Złącze p-n stanowi podstawę diod półprzewodnikowych. Rozpatrzmy właściwości złącza poddanego napięciu. Na poniższym rysunku pokazano złącze p-n, którego półprzewodnik typu N został połączony z dodatnim, a półprzewodnik typu P z ujemnym biegunem źródła napięcia. Dodatkowo pole elektryczne wytworzone przez źródło napięcia jest skierowane zgodnie z polem ładunków przestrzennych – bariera potencjału zostaje przez to zwiększona, co jeszcze bardziej utrudnia dyfuzję.
Zjawisko to można wytłumaczyć w ten sposób, że biegun dodatni źródła odciąga elektrony obszaru N od złącza, a biegun ujemny odciąga dziury obszaru P od złącza, wobec czego w strefie złącza jest bardzo mało nośników ładunku elektrycznego, pozostają tylko jony nie przenoszące ładunku. Mówimy, że przy takim połączeniu złącze działa zaporowo. W kierunku zaporowym może płynąć minimalny prąd, zwany prądem wstecznym. Gdy na odwrót połączymy półprzewodnik typu P z dodatnim, a półprzewodnik typu N z ujemnym zaciskiem źródła napięcia, wówczas pole wytworzone przez źródło napięcia jest skierowane przeciwnie do pola do pola warstwy zaporowej.
Wtedy bariera potencjału zostanie obniżona, co wyraźnie ułatwia dyfuzję. Elektrony półprzewodnika typu P są odpychane przez biegun ujemny źródła w kierunku warstwy zaporowej i mogą łatwo przekroczyć barierę potencjału. Natomiast dziury półprzewodnika typu N są odpychane przez biegun dodatni źródła w kierunku złącza. Szerokość warstwy jonów ulega zmniejszeniu. Przy takim połączeniu złącza przepływ prądu jest ułatwiony. Kierunek od obszaru P do N nazywamy kierunkiem przewodzenia, a kierunek od obszaru N do P – kierunkiem zaporowym lub wstecznym. Przy polaryzacji złącza w kierunku wstecznym, jeżeli obszar ładunku przestrzennego jest szeroki, to nośniki ładunku przechodząc przez ten obszar nabierają dużej energii.

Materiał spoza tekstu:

(** * MSSQL tools service: identifier validation and tool handlers

    A shallow embedding of [src/mcp/server/server.py]: the table-name
    validator ([validate_table_name]), the connection helper
    ([get_connection]) and the five tool handlers ([list_tables],
    [preview_table], [run_query], [describe_table], [get_table_count]).

    Python strings are modelled as [string]; one [ascii] stands for one code
    point below 256.  The database driver (pyodbc) is outside the
    repository: it is a parameter of the handlers, a record of operations on
    an abstract world state, each of which may raise. *)

From Stdlib Require Import List String Ascii Bool Arith ZArith Lia.
From Stdlib Require Import Numbers.DecimalString.
Import ListNotations.
Open Scope string_scope.

(** ** Exceptions and results *)

(** A raised [Exception]: its class name and [str(e)]. *)
Record exn : Type := mkExn { exc_class : string; exc_str : string }.

Inductive result (A : Type) : Type :=
| Ok (a : A)
| Raise (e : exn).
Arguments Ok {A} a.
Arguments Raise {A} e.

(** Sequencing of steps that may raise. *)
Definition and_then {A B : Type} (r : result A) (f : A -> result B) : result B :=
  match r with
  | Ok a => f a
  | Raise e => Raise e
  end.

Notation "'let?' x := r 'in' k" := (and_then r (fun x => k))
  (at level 10, x name, r at level 100, k at level 200).

(** ** String operations of the Python runtime used by the source *)

Module Str.

Definition newline : ascii := "010"%char.

(** [s.replace(old, new)] for a one-character [old]. *)
Fixpoint replace (old : ascii) (new : string) (s : string) : string :=
  match s with
  | EmptyString => EmptyString
  | String a t =>
      if Ascii.eqb a old then new ++ replace old new t
      else String a (replace old new t)
  end.

(** Puts a character in front of the first piece of a split. *)
Definition cons_head (a : ascii) (l : list string) : list string :=
  match l with
  | [] => [String a EmptyString]
  | h :: r => String a h :: r
  end.

(** [s.split(sep)] for a one-character [sep]; the result is never empty. *)
Fixpoint split (sep : ascii) (s : string) : list string :=
  match s with
  | EmptyString => [EmptyString]
  | String a t =>
      if Ascii.eqb a sep then EmptyString :: split sep t
      else cons_head a (split sep t)
  end.

(** [l[-1]] on a list known to be non-empty. *)
Definition last_item (l : list string) : string := last l EmptyString.

(** [s.split(sep)] for a separator of any positive length: [skip] counts
    the characters of a separator occurrence still to be passed over. *)
Fixpoint split_str_from (sep : string) (skip : nat) (s : string) : list string :=
  match s with
  | EmptyString => [EmptyString]
  | String a t =>
      match skip with
      | S k => split_str_from sep k t
      | O =>
          if prefix sep s
          then EmptyString :: split_str_from sep (String.length sep - 1) t
          else cons_head a (split_str_from sep 0 t)
      end
  end.

Definition split_str (sep : string) (s : string) : list string :=
  split_str_from sep 0 s.

Fixpoint all_chars (p : ascii -> bool) (s : string) : bool :=
  match s with
  | EmptyString => true
  | String a t => p a && all_chars p t
  end.

Fixpoint has_char (c : ascii) (s : string) : bool :=
  match s with
  | EmptyString => false
  | String a t => Ascii.eqb a c || has_char c t
  end.

(** [needle in s]. *)
Fixpoint contains (needle : string) (s : string) : bool :=
  prefix needle s ||
  match s with
  | EmptyString => false
  | String _ t => contains needle t
  end.

End Str.

(** ** The fragment of Python's [re] that the validator uses *)

Module Re.

(** An item of a bracketed character set: [lo-hi] or one character. *)
Inductive set_item : Type :=
| Range (lo hi : ascii)
| Single (c : ascii).

Definition in_item (a : ascii) (i : set_item) : bool :=
  match i with
  | Range lo hi =>
      Nat.leb (nat_of_ascii lo) (nat_of_ascii a)
      && Nat.leb (nat_of_ascii a) (nat_of_ascii hi)
  | Single c => Ascii.eqb a c
  end.

Definition in_set (cs : list set_item) (a : ascii) : bool :=
  existsb (in_item a) cs.

Inductive regex : Type :=
| Bol                            (* ^ *)
| Eol                            (* $ , without re.MULTILINE *)
| Eos                            (* \Z : only the very end of the string *)
| Chr (c : ascii)                (* a literal or escaped character *)
| PlusSet (cs : list set_item)   (* [...]+ *)
| Opt (r : regex)                (* (...)? *)
| Seq (r1 r2 : regex).

(** One or more characters of the set, then the continuation. *)
Fixpoint plus_set (cs : list set_item) (s : string) (k : string -> bool) : bool :=
  match s with
  | EmptyString => false
  | String a t => in_set cs a && (plus_set cs t k || k t)
  end.

(** Python's [$] matches at the end of the string and also just before a
    newline that is the last character of the string. *)
Definition at_dollar (s : string) : bool :=
  match s with
  | EmptyString => true
  | String a EmptyString => Ascii.eqb a Str.newline
  | _ => false
  end.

Przy odpowiednio dużej wartości napięcia wstecznego, poruszające się nośniki zderzają się z elektronami znajdującymi się w siatce krystalicznej, przekazując im swoją energię. W wyniku tego elektrony te opuszczają siatkę krystaliczną, stając się elektronami swobodnymi. Są one znów przyspieszane i mogą wygenerować dalsze. Proces nabiera charakteru lawinowego. Wskutek jonizacji lawinowej następuje bardzo duży wzrost liczby przepływających elektronów, a więc bardzo duży wzrost prądu.
Na poniższym rysunku przedstawiono zależność prądu I złącza p-n od przyłożonego napięcia U, czyli jego charakterystykę prądowo-napięciową. Przebieg tej charakterystyki wynika ze zjawisk opisanych powyżej.

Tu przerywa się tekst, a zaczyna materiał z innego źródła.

Definition parse_process_char (self : ReaderObj) (c : input) : Py.result ReaderObj :=
  match state self with
  | START_RECORD =>
      match c with
      | EOL => Py.Ok self
      | Chr ch =>
          if is_crnl ch then Py.Ok (set_state EAT_CRNL self)
          else start_field (set_state START_FIELD self) c
      end
  | START_FIELD => start_field self c
  | IN_FIELD =>
      match c with
      | EOL => Py.Ok (set_state START_RECORD (parse_save_field self))
      | Chr ch =>
          if is_crnl ch then Py.Ok (set_state EAT_CRNL (parse_save_field self))
          else if Ascii.eqb ch delimiter then
            Py.Ok (set_state START_FIELD (parse_save_field self))
          else parse_add_char self ch
      end
  | IN_QUOTED_FIELD =>
      match c with
      | EOL => Py.Ok self
      | Chr ch =>
          if Ascii.eqb ch quotechar then Py.Ok (set_state QUOTE_IN_QUOTED_FIELD self)
          else parse_add_char self ch
      end
  | QUOTE_IN_QUOTED_FIELD =>
      match c with
      | EOL => Py.Ok (set_state START_RECORD (parse_save_field self))
      | Chr ch =>
          if Ascii.eqb ch quotechar then
            self' ← parse_add_char self ch; Py.Ok (set_state IN_QUOTED_FIELD self')
          else if Ascii.eqb ch delimiter then
            Py.Ok (set_state START_FIELD (parse_save_field self))
          else if is_crnl ch then
            Py.Ok (set_state EAT_CRNL (parse_save_field self))
          else self' ← parse_add_char self ch; Py.Ok (set_state IN_FIELD self')
      end
  | EAT_CRNL =>
      match c with
      | EOL => Py.Ok (set_state START_RECORD self)
      | Chr ch =>
          if is_crnl ch then Py.Ok self
          else Py.Raise (Py.CsvError
                 "new-line character seen in unquoted field - do you need to open the file with newline=''?")
      end
  end.

(** One line of input: its characters, then the end-of-line mark. *)
Fixpoint parse_line (self : ReaderObj) (lineobj : string) : Py.result ReaderObj :=
  match lineobj with
  | "" => parse_process_char self EOL
  | String c rest => self' ← parse_process_char self (Chr c); parse_line self' rest
  end.

(** [list(csv.reader(input_iter))], one record per call of the reader's
    [__next__].  A call starts from [parse_reset] and takes lines until
    the parser is back in [START_RECORD]; [self] is the parser inside
    the current call.  At the end of the input a call that holds a
    started field, or is inside a quoted one, still returns its record;
    otherwise the iteration stops. *)
Fixpoint reader_rows (self : ReaderObj) (input_iter : list string)
  : Py.result (list (list string)) :=
  match input_iter with
  | [] =>
      if negb (field_len self =? 0)%N || bool_decide (state self = IN_QUOTED_FIELD)
      then Py.Ok [fields (parse_save_field self)]
      else Py.Ok []
  | lineobj :: rest =>
      self' ← parse_line self lineobj;
      if bool_decide (state self' = START_RECORD) then
        rows ← reader_rows parse_reset rest; Py.Ok (fields self' :: rows)
      else reader_rows self' rest
  end.

Definition reader (input_iter : list string) : Py.result (list (list string)) :=
  reader_rows parse_reset input_iter.

(** A value of a row: a string, [None] (the default [restval]) or the
    list of the values beyond the header.  A key of a row: a column
    name, or [None] (the default [restkey]). *)
Inductive cell : Type :=
| Str (s : string)
| NoneVal
| Rest (l : list string).

Definition Row : Type := list (option string * cell).

(** The dictionary [DictReader.__next__] builds from a record. *)
Definition DictReader_row (fieldnames row : list string) : Row :=
  let d := Py.dict_of (zip (Some <$> fieldnames) (Str <$> row)) in
  let lf := length fieldnames in
  let lr := length row in
  if (lf <? lr)%nat then Py.dict_set None (Rest (drop lf row)) d
  else if (lr <? lf)%nat then
    foldl (fun d key => Py.dict_set (Some key) NoneVal d) d (drop lr fieldnames)
  else d.

(** [list(csv.DictReader(f))]: the first record, empty or not, gives the
    field names; every later record that is not empty gives a row. *)
Definition DictReader (input_iter : list string) : Py.result (list Row) :=
  rows ← reader input_iter;
  match rows with
  | [] => Py.Ok []
  | fieldnames :: rest =>
      Py.Ok (DictReader_row fieldnames <$> filter (fun row => row ≠ []) rest)
  end.

End Csv.

(** ** [data_processor.py] *)

Module DataProcessor.

(** The world the converter runs in: the regular files, each under the
    [str] of its path with its text; the directories, each under the
    [str] of its path with the message of the error the system raises
    when it is opened as a file; and the messages handed to the logger.
    Every regular file is text that can be read and decoded, and
    writing the output file, with the creation of its parents, is taken
    to succeed; a file is known by one spelling of its path. *)
Record World : Type := {
  files : gmap string string;
  dirs : gmap string string;
  log : list string
}.

(** A computation that reads and changes the world and may raise. *)
Definition M (A : Type) : Type := World -> Py.result A * World.

Definition ret {A} (a : A) : M A := fun w => (Py.Ok a, w).

Definition bind {A B} (m : M A) (k : A -> M B) : M B := fun w =>
  match m w with
  | (Py.Ok a, w') => k a w'
  | (Py.Raise e, w') => (Py.Raise e, w')
  end.

Definition raise {A} (e : Py.exn) : M A := fun w => (Py.Raise e, w).

(** A pure computation that may raise, run inside [M]. *)
Definition lift {A} (r : Py.result A) : M A := fun w => (r, w).

Global Instance M_ret : MRet M := @ret.
Global Instance M_bind : MBind M := fun _ _ k m => bind m k.

(** [p.exists()]. *)
Definition path_exists (p : PathLib.Path) : M bool := fun w =>
  (Py.Ok (bool_decide (is_Some (files w !! PathLib.str p)
                       \/ is_Some (dirs w !! PathLib.str p))), w).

Widać, że złącze p-n umożliwia przepływ prądu tylko w jednym kierunku – w kierunku przewodzenia. Po przekroczeniu tzw. napięcia progowego U(TO) (dla krzemu wynosi ono ok. 0,7V, a dla germanu ok. 0,2V) prąd przewodzenia zwiększa się bardzo szybko. Natomiast przy polaryzacji w kierunku zaporowym prąd jest bardzo mały – wiele tysięcy razy mniejszy niż w kierunku przewodzenia. Mówimy, że złącze PN ma wartości prostownicze. Przy dużym napięciu wstecznym (po przekroczeniu tzw. napięcia przebicia U(BR)) rozpoczyna się zjawisko przebicia lawinowego, a więc szybkie narastanie prądu przy prawie stałym napięciu na diodzie. Może to spowodować zniszczenie diody, jeżeli nie ograniczy się prądu przez włączenie szeregowo dodatkowej rezystancji.

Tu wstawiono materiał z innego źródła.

(** ** More on the lossy comparator *)

Lemma lossy_loop_max (pcmA pcmB : list byte) :
  len pcmA <= GoInt.maxInt ->
  forall (n : nat) (idx largeDiffs maxDiff : Z),
    0 <= idx ->
    2 * (idx + Z.of_nat n) <= len pcmA ->
    2 * (idx + Z.of_nat n) <= len pcmB ->
    0 <= largeDiffs -> largeDiffs + Z.of_nat n <= GoInt.maxInt ->
    exists maxDiff',
      lossy_loop n idx pcmA pcmB largeDiffs maxDiff
      = Ok (largeDiffs
            + count_where (fun i => loop_diff pcmA pcmB i >? maxDiffPerSample)
                          idx n,
            maxDiff') /\
      maxDiff <= maxDiff' /\
      (forall i, idx <= i < idx + Z.of_nat n ->
                 loop_diff pcmA pcmB i <= maxDiff') /\
      (maxDiff' = maxDiff \/
       exists i, idx <= i < idx + Z.of_nat n /\
                 maxDiff' = loop_diff pcmA pcmB i).
Proof.
  intros Hmax.
  induction n as [|n IH]; intros idx largeDiffs maxDiff Hidx HA HB Hld Hsum.
  - exists maxDiff. cbn [lossy_loop count_where]. rewrite Z.add_0_r.
    split; [reflexivity|]. split; [lia|]. split; [intros i Hi; lia|].
    left. reflexivity.
  - cbn [lossy_loop count_where].
    assert (Hoff : GoInt.mul idx 2 = idx * 2).
    { apply wrap_id. unfold GoInt.minInt, GoInt.maxInt in *. lia. }
    rewrite Hoff.
    destruct (Uint16_sampleAt pcmA idx) as [ua [Ea Sa]]; try lia.
    destruct (Uint16_sampleAt pcmB idx) as [ub [Eb Sb]]; try lia.
    rewrite Ea, Eb. cbn [bind_result]. rewrite Sa, Sb.
    fold (loop_diff pcmA pcmB idx).
    set (d := loop_diff pcmA pcmB idx).
    set (md1 := if d >? maxDiff then d else maxDiff).
    assert (Hmd1 : maxDiff <= md1 /\ d <= md1 /\ (md1 = maxDiff \/ md1 = d)).
    { subst md1. destruct (Z.gtb_spec d maxDiff); lia. }
    assert (Hstep : forall ld1, 0 <= ld1 -> ld1 + Z.of_nat n <= GoInt.maxInt ->
      exists maxDiff',
        lossy_loop n (idx + 1) pcmA pcmB ld1 md1
        = Ok (ld1 + count_where
                      (fun i => loop_diff pcmA pcmB i >? maxDiffPerSample)
                      (idx + 1) n, maxDiff') /\
        maxDiff <= maxDiff' /\
        (forall i, idx <= i < idx + Z.of_nat (S n) ->
                   loop_diff pcmA pcmB i <= maxDiff') /\
        (maxDiff' = maxDiff \/
         exists i, idx <= i < idx + Z.of_nat (S n) /\
                   maxDiff' = loop_diff pcmA pcmB i)).
    { intros ld1 H0 H1.
      destruct (IH (idx + 1) ld1 md1) as [md' [E [Hle [Hub Hatt]]]]; try lia.
      exists md'. split; [exact E|]. split; [lia|]. split.
      - intros i Hi. destruct (Z.eq_dec i idx) as [->|Hne].
        + fold d. lia.
        + apply Hub. lia.
      - destruct Hatt as [->|[i [Hi ->]]].
        + destruct Hmd1 as [_ [_ [-> | ->]]].
          * left. reflexivity.
          * right. exists idx. split; [lia|reflexivity].
        + right. exists i. split; [lia|reflexivity]. }
    destruct (d >? maxDiffPerSample).
    + assert (Hinc : GoInt.add largeDiffs 1 = largeDiffs + 1).
      { apply wrap_id. unfold GoInt.minInt, GoInt.maxInt in *. lia. }
      rewrite Hinc.
      destruct (Hstep (largeDiffs + 1)) as [md' [E Hrest]]; try lia.
      exists md'. split; [|exact Hrest]. rewrite E. f_equal. f_equal. lia.
    + destruct (Hstep largeDiffs) as [md' [E Hrest]]; try lia.
      exists md'. split; [|exact Hrest]. rewrite E. f_equal.
Qed.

Charakterystyki złączy p-n znacznie zależą od temperatury. Przede wszystkim ze zmianami temperatury zmienia się prąd wsteczny. W przybliżeniu zwiększa się on ok. dwukrotnie przy wzroście temperatury o 10K. Zmiany prądu są rzędu 5% przy zmianach temperatury o 1K. Obecnie diody półprzewodnikowe wykonuje się prawie wyłącznie z krzemu, rzadziej z germanu, jako diody ostrzowe i warstwowe.